L’histoire du mouvement breton ne se réduit pas à des épisodes spectaculaires et dramatiques de la Seconde Guerre mondiale : ceux-ci ne furent que la mise en application d’idées énoncées bien avant, partout en Europe, et adaptées à la Bretagne par quelques personnalités hors norme.
Pour faire le point sur le livre, nous avons interrogé son auteur.
Breizh-info.com : Pouvez-vous présenter votre ouvrage et vos travaux. Qu’est ce qui ne fait pas de ce livre » une étude de plus sur Breiz atao « ?
Sébastien Carney : Le titre de mon ouvrage évoque à la fois la revue, le cri de ralliement et le surnom dont se sont eux-mêmes affublés les militants d’avant 1944. Aussi ne porte-t-il pas uniquement sur Breiz Atao, qui fut publiée entre 1919 et 1939, puis reprise momentanément en 1944, mais sur le parcours de quatre personnes, quatre ténors du mouvement breton du début du XXe siècle, que j’ai souhaité suivre de leur naissance à leur exil en Irlande ou en Argentine. Tout ce qui se passe après ne relève pas de mes recherches. Mon propos était de sortir d’une vision monolithique de l’histoire du mouvement breton considéré comme un tout original, auto-engendré, qui aurait connu une dérive dans l’entre-deux-guerres.
Aussi fallait-il le comparer à d’autres mouvements de pensée – les « non-conformistes » – actifs au même moment dans le reste de la France et dans d’autres pays d’Europe, notamment en Allemagne. Je ne voulais pas en rester non plus à la Seconde Guerre mondiale, qui n’est finalement que la mise en œuvre d’idées et de projets maturés bien avant et pas seulement en Bretagne. De plus, jusqu’à présent les chercheurs se sont surtout demandé pourquoi ce mouvement d’avant 1944 n’avait pas percé. Il me semblait important de renverser cette problématique et tâcher de comprendre pourquoi une poignée de personnes s’était acharnée dans un militantisme qui les menait d’échecs en échecs, qui par ailleurs impactait fortement leur entourage, à commencer par leurs familles. Aussi ai-je essayé de suivre ces personnages au plus près, pour comprendre leur engagement.
Breizh-info.com : Comment avez-vous mené votre étude ? A quelles archives avez-vous eu accès ? Avez-vous fait de nouvelles découvertes ?
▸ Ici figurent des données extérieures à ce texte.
(** One trial adds one to the win counter of a single winner, or one to
    the tie counter of each of several winners, and to nothing else. *)
Lemma record_winners_step (winners : list nat) (wc tc : list Z) :
  winners ≠ [] → NoDup winners →
  (∀ w, w ∈ winners → (w < length wc)%nat) → length tc = length wc →
  ∃ wc' tc',
    record_winners winners (wc, tc) = Ok (wc', tc')
    ∧ length wc' = length wc ∧ length tc' = length tc
    ∧ ∀ i w t, wc !! i = Some w → tc !! i = Some t →
        (wc' !! i = Some (w + 1) ∧ tc' !! i = Some t ∧ winners = [i])
        ∨ (wc' !! i = Some w ∧ tc' !! i = Some (t + 1)
           ∧ (1 < length winners)%nat ∧ i ∈ winners)
        ∨ (wc' !! i = Some w ∧ tc' !! i = Some t ∧ i ∉ winners).
Proof.
  intros Hne Hnd Hlt Hlen. unfold record_winners. case_bool_decide as Hone.
  - destruct winners as [|w0 [|??]]; try done.
    destruct (lookup_lt_is_Some_2 wc w0) as [v Hv]; [apply Hlt; left|].
    rewrite (list_incr_ok _ _ _ Hv). simpl.
    eexists _, _. split; [done|]. rewrite length_insert.
    split_and!; [done|done|].
    intros i w t Hw Ht. destruct (decide (i = w0)) as [->|Hi].
    + left. assert (w = v) as -> by congruence.
      split_and!; [|done|done].
      apply list_lookup_insert_eq. by apply lookup_lt_Some in Hv.
    + right. right. split_and!; [|done|].
      * by rewrite list_lookup_insert_ne.
      * by intros ->%list_elem_of_singleton.
  - destruct (incr_each winners tc Hnd) as (tc' & -> & Hlen' & Hin & Hout).
    { intros w Hw. rewrite Hlen. by apply Hlt. }
    simpl. eexists _, _. split; [done|]. split_and!; [done|done|].
    intros i w t Hw Ht. destruct (decide (i ∈ winners)) as [Hi|Hi].
    + right. left. split_and!; [done|by apply Hin| |done].
      destruct winners as [|? [|??]]; simpl in *; try done; lia.
    + right. right. split_and!; [done| |done]. by rewrite (Hout _ Hi).
Qed.

Lemma mapR_true_div (n : Z) (counts : list Z) :
  n ≠ 0 →
  mapR (λ w, true_div w n) counts
  = Ok ((λ w, inject_Z w / inject_Z n)%Q <$> counts).
Proof.
  intros Hn. induction counts as [|w counts IH]; [done|].
  cbn [mapR]. rewrite IH. unfold true_div.
  by destruct (Z.eqb_spec n 0).
Qed.

Section sampling.
Context {RNG : Type}.
Variable random_shuffle : list Card → RNG → list Card * RNG.
Hypothesis shuffle_Permutation :
  ∀ cards g, (random_shuffle cards g).1 ≡ₚ cards.

Implicit Types (hole_hands : list (list Card)) (board : list Card) (g : RNG).

#[local] Arguments determine_winners : simpl never.

(** A trial on valid input ends by recording the winners of a showdown
    on a board of five cards. *)
Lemma equity_trial_ok hole_hands board (counts : list Z * list Z) g :
  hole_hands ≠ [] → (length board < 5)%nat →
  Forall (λ hole, (2 ≤ length hole)%nat) hole_hands →
  NoDup (mjoin hole_hands ++ board) →
  (length (mjoin hole_hands) + 5 ≤ 52)%nat →
  ∃ winners g',
    equity_trial random_shuffle hole_hands board (mjoin hole_hands ++ board)
      (5 - Z.of_nat (length board)) counts g
    = (record_winners winners counts, g')
    ∧ winners ≠ [] ∧ NoDup winners
    ∧ ∀ w, w ∈ winners → (w < length hole_hands)%nat.
Proof.
  intros Hne Hboard H2 Hnd Hroom. unfold equity_trial.
  change (build_reduced_deck (mjoin hole_hands ++ board))
    with (remaining_of (mjoin hole_hands ++ board)).
  unfold mbind at 1, M_bind, Deck_shuffle. simpl.
  pose proof (shuffle_Permutation (remaining_of (mjoin hole_hands ++ board)) g)
    as Hperm.
  destruct (random_shuffle (remaining_of (mjoin hole_hands ++ board)) g)
    as [deck g'].
  simpl in Hperm.
  pose proof (remaining_length _ Hnd) as Hlen.
  rewrite <- (Permutation_length Hperm), length_app in Hlen.
  rewrite Deck_draw_many_ok_Z by lia.
  replace (Z.to_nat (5 - Z.of_nat (length board))) with (5 - length board)%nat
    by lia.
  set (drawn := reverse (drop (length deck - (5 - length board)) deck)).
  assert (length drawn = (5 - length board)%nat) as Hdrawn.
  { unfold drawn. rewrite length_reverse, length_drop. lia. }
  assert (NoDup (mjoin hole_hands ++ board ++ drawn)) as Hcards.
  { pose proof (used_remaining_NoDup _ Hnd) as Hall.
    rewrite <- Hperm in Hall.
    rewrite <- (take_drop (length deck - (5 - length board)) deck) in Hall.
    rewrite <- (reverse_Permutation (drop _ deck)) in Hall. fold drawn in Hall.
    rewrite (assoc_L (++)).
    apply NoDup_app in Hall as (Hk & Hdisj & Hrest).
    apply NoDup_app in Hrest as (_ & _ & Hd).
    apply NoDup_app. split_and!; [done| |done].
    intros c Hc Hin. apply (Hdisj c Hc). apply elem_of_app. by right. }
  unfold mbind at 1, M_bind, lift at 1. simpl.
  destruct (determine_winners_ok hole_hands (board ++ drawn))
    as (winners & hvs & Hdw & _); try done.
  { eapply Forall_impl; [exact H2|]. intros hole Hh. simpl in Hh.
    rewrite !length_app, Hdrawn. lia. }
  unfold mbind at 1, M_bind, lift at 1. rewrite Hdw. simpl.
  destruct (determine_winners_facts _ _ _ _ Hdw) as (_ & Hw & Hs & Hlt & _).
  exists winners, g'. split_and!; [done|done| |done].
  clear -Hs. induction Hs as [|w ws _ IH Hall]; constructor; [|done].
  intros Hin. rewrite Forall_forall in Hall. specialize (Hall _ Hin). lia.
Qed.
Sébastien Carney : Pour mener à bien ce travail j’ai dépouillé toute la presse militante bretonne de l’époque, qui a été très prolifique, mais aussi quelques revues de mouvements « non-conformistes » parisiens qu’on appelle aujourd’hui les « relèves » : L’Ordre Nouveau, Esprit, Mouvements, essentiellement. Les archives publiques sont aujourd’hui largement accessibles, parfois sur dérogation, que l’on obtient sans problème. Les archives départementales sont évidemment une source primordiale, mais il y a aussi des choses dans certaines archives municipales, aux archives nationales. J’ai également pu accéder à certains fonds privés : celui de Yann Fouéré à l’Institut de Document Bretonne et Européenne de Guingamp, qui est énorme, très riche et très varié ; celui d’Olier Mordrel, qui est également très important. Quant aux papiers de Raymond Delaporte et de Célestin Lainé, ils ont été versés au Centre de Recherche Bretonne et Celtique, à Brest. Un second fonds Lainé existe aux archives nationales galloises, à Aberystwyth, où je me suis rendu. J’ai également accédé à d’autres fonds en Irlande, en Angleterre, aux États-Unis et aussi en Allemagne, où on trouve par exemple de la correspondance entre des militants bretons et Friedrich Hielscher, gourou de Gerard von Tevenar, qui eut lui-même une grosse influence sur Lainé et Mordrel, entre autres.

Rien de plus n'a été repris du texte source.